Exercise directions
Check each line of the entries below for the word "then", and copy out the ones that have it.

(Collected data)
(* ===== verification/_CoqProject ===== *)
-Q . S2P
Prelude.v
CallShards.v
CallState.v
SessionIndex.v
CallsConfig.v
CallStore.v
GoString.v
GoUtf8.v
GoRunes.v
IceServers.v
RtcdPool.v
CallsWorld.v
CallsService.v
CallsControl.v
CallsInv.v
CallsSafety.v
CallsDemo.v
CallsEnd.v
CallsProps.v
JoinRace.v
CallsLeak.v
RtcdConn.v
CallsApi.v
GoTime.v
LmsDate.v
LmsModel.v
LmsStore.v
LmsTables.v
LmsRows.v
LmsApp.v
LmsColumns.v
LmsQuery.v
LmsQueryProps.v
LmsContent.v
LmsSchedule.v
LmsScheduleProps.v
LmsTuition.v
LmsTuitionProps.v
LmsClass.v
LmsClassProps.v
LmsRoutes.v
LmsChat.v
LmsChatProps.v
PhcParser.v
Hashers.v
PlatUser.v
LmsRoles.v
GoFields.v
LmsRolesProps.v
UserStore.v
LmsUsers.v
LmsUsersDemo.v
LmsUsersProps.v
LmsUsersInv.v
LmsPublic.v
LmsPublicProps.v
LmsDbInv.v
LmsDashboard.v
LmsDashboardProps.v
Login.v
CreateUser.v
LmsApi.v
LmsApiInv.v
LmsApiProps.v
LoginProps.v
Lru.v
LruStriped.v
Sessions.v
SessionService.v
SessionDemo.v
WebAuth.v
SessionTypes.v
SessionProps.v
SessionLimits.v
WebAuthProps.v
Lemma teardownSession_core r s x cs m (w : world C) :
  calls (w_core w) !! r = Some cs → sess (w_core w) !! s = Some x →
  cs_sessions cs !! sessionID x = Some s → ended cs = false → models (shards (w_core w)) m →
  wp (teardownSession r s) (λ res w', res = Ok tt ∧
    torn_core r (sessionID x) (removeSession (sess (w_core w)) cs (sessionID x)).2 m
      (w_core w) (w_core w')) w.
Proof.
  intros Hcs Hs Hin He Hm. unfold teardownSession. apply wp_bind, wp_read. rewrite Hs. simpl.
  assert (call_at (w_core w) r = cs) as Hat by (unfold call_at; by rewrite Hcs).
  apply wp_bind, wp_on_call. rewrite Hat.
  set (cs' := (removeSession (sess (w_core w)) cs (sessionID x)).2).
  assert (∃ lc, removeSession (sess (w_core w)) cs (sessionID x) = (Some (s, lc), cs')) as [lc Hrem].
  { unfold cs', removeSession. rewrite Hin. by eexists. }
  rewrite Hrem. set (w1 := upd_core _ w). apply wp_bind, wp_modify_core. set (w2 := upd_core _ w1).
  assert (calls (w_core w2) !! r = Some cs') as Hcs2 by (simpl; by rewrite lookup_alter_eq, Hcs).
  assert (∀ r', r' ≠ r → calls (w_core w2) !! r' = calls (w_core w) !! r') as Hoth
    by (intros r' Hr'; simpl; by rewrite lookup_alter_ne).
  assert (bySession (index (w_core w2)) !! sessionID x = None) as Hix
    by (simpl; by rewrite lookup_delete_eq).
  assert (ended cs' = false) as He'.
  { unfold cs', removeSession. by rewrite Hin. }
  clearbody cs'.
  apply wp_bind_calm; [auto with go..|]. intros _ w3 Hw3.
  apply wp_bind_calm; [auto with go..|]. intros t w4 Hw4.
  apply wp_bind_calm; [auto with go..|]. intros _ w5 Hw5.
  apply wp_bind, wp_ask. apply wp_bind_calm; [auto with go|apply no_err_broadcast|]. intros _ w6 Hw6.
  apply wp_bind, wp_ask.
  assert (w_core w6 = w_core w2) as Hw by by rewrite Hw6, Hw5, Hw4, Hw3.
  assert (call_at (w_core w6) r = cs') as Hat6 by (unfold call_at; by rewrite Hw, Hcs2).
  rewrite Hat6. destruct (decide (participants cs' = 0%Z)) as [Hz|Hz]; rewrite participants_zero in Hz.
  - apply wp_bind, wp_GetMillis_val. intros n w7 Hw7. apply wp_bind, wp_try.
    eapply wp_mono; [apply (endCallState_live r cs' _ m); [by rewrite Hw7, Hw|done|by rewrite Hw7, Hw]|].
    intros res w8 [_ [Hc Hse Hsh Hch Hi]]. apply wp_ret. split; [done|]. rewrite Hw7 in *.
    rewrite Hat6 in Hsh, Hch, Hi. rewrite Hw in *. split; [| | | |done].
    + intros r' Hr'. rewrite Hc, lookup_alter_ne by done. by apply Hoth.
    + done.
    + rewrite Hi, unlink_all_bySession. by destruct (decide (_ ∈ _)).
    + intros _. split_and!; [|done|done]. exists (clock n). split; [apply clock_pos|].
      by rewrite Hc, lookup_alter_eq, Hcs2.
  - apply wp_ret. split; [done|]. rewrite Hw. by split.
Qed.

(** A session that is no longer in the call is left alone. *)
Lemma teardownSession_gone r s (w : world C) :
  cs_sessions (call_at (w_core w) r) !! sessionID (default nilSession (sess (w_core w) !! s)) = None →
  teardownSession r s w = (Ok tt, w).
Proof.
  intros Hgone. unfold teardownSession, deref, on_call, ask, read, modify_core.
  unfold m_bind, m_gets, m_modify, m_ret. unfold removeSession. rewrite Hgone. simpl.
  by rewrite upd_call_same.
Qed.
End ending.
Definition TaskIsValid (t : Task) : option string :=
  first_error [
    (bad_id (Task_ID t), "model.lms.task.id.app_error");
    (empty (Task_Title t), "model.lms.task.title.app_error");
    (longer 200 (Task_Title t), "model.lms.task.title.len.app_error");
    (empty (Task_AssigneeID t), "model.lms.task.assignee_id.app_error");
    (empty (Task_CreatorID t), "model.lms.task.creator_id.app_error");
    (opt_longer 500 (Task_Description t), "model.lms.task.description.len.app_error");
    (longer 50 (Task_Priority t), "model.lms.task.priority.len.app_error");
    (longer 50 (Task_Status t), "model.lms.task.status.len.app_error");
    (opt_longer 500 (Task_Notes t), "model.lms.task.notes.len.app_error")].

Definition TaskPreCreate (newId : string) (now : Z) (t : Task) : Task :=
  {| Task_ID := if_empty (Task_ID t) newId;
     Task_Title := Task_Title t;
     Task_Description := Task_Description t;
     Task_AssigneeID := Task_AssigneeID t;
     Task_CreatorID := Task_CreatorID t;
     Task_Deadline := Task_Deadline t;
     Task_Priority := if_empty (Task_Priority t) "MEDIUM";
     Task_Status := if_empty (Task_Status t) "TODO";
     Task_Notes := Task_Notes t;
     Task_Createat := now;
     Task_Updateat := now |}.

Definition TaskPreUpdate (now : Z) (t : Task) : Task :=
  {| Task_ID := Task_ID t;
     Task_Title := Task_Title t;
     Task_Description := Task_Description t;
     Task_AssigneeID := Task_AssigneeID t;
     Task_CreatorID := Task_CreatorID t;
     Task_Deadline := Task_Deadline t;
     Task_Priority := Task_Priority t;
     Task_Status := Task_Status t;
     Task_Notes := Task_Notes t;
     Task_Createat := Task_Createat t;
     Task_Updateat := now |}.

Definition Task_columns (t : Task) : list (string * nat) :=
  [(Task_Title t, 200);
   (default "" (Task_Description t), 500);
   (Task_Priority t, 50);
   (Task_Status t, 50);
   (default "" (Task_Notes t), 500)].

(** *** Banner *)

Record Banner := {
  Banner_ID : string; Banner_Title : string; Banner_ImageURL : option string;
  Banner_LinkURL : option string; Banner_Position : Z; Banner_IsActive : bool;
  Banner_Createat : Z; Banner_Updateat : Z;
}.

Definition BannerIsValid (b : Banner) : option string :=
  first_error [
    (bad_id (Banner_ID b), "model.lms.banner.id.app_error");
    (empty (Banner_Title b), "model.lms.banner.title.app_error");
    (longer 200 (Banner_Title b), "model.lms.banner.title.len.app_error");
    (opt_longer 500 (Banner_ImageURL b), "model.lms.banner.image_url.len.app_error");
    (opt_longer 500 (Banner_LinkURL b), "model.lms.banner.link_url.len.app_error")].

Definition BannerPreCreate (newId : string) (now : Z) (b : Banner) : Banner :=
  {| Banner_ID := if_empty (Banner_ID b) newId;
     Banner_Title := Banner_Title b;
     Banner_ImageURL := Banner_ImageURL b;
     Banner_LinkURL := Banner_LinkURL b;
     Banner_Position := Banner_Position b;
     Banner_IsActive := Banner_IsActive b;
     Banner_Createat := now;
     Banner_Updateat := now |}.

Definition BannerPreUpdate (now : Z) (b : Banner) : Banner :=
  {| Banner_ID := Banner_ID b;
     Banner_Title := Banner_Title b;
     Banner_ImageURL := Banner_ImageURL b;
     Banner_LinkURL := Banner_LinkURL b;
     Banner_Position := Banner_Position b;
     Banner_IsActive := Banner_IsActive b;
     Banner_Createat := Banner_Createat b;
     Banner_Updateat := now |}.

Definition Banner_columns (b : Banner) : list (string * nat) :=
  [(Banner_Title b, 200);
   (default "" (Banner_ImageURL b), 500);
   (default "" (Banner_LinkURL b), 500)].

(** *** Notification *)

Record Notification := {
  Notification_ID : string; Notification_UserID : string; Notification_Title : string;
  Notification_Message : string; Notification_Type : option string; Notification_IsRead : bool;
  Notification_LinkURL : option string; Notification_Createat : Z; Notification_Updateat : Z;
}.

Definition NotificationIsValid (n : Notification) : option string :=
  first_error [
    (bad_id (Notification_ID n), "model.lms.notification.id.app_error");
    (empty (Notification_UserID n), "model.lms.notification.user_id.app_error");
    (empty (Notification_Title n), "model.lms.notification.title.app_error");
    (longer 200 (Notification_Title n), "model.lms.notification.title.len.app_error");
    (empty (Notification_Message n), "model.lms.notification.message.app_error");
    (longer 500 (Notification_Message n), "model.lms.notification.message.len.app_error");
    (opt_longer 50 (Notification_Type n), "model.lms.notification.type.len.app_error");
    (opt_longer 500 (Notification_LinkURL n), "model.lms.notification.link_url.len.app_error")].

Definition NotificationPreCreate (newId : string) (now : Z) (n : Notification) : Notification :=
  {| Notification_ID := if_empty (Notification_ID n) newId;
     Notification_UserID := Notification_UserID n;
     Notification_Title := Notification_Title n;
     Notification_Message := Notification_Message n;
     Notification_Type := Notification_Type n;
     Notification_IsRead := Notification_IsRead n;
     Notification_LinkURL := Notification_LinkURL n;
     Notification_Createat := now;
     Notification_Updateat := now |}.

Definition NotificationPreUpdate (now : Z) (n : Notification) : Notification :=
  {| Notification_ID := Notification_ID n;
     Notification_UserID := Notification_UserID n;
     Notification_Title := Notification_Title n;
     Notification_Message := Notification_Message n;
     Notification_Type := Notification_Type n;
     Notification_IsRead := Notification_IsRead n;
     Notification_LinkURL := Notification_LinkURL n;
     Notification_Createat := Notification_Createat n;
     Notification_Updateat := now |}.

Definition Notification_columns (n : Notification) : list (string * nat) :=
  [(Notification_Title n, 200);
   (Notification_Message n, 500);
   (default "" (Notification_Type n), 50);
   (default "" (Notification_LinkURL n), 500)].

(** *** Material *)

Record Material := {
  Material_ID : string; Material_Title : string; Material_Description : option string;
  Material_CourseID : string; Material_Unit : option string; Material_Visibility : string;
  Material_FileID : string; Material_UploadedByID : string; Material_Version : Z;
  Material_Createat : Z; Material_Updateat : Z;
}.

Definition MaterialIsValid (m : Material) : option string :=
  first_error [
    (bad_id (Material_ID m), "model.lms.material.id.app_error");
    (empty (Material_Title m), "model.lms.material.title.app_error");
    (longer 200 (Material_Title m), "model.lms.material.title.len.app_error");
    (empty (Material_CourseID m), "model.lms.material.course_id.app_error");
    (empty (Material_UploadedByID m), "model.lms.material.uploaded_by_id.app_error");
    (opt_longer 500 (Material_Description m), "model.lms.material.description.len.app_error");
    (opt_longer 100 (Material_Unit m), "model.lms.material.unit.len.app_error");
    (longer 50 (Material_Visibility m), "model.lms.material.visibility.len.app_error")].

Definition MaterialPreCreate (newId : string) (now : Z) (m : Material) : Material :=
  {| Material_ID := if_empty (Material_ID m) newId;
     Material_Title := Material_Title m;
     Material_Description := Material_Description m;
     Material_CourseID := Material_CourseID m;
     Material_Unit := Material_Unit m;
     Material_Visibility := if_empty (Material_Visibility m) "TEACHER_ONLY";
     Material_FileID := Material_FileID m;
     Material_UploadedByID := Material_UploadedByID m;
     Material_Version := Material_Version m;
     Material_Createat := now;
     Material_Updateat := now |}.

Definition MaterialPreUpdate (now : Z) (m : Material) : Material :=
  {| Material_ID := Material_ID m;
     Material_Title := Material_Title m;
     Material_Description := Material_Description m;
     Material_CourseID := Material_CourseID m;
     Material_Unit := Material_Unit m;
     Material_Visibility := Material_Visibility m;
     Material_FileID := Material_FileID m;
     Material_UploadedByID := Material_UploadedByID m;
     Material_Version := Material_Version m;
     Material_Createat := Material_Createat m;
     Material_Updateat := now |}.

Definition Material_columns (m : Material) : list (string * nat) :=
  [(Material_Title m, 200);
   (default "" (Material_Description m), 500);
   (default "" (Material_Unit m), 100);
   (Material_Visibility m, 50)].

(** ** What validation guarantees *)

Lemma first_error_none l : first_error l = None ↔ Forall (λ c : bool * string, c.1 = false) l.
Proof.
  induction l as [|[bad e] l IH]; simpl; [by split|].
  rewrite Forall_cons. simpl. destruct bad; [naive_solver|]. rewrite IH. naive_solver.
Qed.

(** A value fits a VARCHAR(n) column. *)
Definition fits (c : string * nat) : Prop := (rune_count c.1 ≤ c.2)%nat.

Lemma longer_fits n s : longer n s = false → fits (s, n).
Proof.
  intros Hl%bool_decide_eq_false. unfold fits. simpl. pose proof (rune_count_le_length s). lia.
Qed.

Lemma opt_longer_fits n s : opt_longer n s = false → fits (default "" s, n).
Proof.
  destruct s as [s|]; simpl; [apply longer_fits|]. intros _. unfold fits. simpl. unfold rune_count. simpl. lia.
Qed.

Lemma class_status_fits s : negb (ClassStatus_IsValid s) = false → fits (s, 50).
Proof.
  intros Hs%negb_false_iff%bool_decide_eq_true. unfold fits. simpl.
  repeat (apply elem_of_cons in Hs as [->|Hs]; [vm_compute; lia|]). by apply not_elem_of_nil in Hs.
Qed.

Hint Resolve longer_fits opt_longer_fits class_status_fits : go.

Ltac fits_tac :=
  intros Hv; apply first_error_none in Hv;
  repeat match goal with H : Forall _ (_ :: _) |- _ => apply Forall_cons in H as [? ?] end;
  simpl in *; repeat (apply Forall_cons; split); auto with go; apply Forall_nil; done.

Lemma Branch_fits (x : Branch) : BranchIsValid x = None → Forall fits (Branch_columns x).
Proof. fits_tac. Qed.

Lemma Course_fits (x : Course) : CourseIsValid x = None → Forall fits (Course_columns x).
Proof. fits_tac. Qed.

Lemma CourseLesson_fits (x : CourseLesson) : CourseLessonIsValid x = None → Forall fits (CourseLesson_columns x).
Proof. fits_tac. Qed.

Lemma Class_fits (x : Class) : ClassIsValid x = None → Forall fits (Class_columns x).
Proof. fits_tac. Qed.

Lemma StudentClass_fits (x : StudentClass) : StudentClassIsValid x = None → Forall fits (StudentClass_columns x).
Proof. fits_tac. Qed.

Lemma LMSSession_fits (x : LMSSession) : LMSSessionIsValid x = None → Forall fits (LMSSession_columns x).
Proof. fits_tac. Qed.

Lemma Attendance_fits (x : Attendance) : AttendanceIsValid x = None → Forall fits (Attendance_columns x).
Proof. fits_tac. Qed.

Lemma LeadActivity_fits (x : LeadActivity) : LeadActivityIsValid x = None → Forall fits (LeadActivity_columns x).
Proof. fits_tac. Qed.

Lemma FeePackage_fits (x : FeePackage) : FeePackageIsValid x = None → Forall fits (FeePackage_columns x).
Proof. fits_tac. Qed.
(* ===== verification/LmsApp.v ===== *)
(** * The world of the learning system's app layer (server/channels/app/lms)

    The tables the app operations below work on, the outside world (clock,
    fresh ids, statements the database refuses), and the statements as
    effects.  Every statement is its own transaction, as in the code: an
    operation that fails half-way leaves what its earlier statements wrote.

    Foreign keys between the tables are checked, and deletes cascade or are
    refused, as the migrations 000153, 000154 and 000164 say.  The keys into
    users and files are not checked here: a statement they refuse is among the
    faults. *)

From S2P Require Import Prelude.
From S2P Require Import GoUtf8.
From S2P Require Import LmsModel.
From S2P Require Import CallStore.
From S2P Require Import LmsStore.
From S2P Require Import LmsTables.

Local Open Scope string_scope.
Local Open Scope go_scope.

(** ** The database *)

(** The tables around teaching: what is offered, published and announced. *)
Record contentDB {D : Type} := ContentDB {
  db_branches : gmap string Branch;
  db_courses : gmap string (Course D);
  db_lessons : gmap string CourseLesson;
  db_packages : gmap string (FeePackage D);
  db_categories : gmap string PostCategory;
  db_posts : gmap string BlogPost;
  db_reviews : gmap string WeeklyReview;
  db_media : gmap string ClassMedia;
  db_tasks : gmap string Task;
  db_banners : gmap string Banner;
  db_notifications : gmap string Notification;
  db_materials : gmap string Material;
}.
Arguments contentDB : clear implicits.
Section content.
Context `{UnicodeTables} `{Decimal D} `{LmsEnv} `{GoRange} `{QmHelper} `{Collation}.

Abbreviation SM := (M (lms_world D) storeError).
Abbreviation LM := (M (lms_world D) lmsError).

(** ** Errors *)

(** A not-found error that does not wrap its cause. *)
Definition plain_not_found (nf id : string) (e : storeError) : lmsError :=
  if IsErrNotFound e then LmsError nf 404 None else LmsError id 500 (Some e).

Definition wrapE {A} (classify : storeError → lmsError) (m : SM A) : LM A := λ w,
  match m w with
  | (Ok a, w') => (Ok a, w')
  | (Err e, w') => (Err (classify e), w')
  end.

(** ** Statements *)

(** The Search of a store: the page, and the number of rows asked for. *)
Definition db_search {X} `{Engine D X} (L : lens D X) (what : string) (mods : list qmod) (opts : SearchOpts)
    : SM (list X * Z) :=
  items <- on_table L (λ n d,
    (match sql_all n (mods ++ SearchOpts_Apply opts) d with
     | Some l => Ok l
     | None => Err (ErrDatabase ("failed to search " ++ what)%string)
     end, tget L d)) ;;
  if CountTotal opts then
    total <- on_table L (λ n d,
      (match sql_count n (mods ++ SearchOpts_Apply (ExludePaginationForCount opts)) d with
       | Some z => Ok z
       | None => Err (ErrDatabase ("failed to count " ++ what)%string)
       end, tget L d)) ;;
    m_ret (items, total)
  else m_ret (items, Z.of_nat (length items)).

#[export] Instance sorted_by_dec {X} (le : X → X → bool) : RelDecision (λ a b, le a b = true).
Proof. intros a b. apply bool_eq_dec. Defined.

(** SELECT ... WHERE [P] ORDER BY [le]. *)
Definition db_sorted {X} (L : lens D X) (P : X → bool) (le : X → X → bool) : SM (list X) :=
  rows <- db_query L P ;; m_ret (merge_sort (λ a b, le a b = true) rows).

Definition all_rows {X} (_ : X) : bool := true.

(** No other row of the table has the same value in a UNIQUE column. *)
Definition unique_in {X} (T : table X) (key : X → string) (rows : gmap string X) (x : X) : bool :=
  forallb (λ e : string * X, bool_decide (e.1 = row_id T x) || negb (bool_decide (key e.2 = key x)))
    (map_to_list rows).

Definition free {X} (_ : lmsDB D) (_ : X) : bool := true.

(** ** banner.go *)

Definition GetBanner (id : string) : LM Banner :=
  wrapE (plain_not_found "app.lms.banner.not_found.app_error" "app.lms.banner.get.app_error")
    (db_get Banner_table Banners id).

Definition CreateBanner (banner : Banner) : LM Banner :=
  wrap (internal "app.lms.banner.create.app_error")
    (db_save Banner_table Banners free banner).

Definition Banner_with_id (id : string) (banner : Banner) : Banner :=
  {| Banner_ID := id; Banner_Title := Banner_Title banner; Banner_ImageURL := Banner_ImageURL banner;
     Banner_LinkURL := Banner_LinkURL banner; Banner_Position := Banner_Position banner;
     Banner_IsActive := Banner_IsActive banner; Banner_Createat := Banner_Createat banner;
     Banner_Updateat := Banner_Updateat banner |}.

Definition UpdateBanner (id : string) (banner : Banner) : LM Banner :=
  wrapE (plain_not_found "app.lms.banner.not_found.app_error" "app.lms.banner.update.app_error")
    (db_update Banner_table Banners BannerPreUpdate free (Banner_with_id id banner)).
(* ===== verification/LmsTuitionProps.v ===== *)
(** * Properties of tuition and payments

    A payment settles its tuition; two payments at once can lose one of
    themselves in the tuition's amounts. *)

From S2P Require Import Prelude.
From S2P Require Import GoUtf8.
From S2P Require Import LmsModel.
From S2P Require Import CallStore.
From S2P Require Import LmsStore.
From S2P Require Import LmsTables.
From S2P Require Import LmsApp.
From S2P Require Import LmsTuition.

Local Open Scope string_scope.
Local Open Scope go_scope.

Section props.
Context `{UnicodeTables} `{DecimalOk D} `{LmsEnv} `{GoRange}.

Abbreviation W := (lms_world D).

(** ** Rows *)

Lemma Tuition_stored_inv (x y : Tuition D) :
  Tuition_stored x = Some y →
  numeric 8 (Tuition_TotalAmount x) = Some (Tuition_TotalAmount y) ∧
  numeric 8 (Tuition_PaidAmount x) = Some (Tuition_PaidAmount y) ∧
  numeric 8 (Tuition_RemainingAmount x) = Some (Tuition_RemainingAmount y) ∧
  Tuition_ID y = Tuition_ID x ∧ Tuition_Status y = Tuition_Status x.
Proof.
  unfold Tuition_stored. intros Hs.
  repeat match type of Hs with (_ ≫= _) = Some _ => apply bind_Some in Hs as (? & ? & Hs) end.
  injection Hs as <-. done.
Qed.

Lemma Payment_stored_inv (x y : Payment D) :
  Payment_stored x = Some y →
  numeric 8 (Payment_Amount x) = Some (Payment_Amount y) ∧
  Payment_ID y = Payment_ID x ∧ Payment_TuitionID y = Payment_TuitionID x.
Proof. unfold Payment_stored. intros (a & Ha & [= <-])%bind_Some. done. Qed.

Answer space
  if IsErrNotFound e then LmsError nf 404 None else LmsError id 500 (Some e).
  if CountTotal opts then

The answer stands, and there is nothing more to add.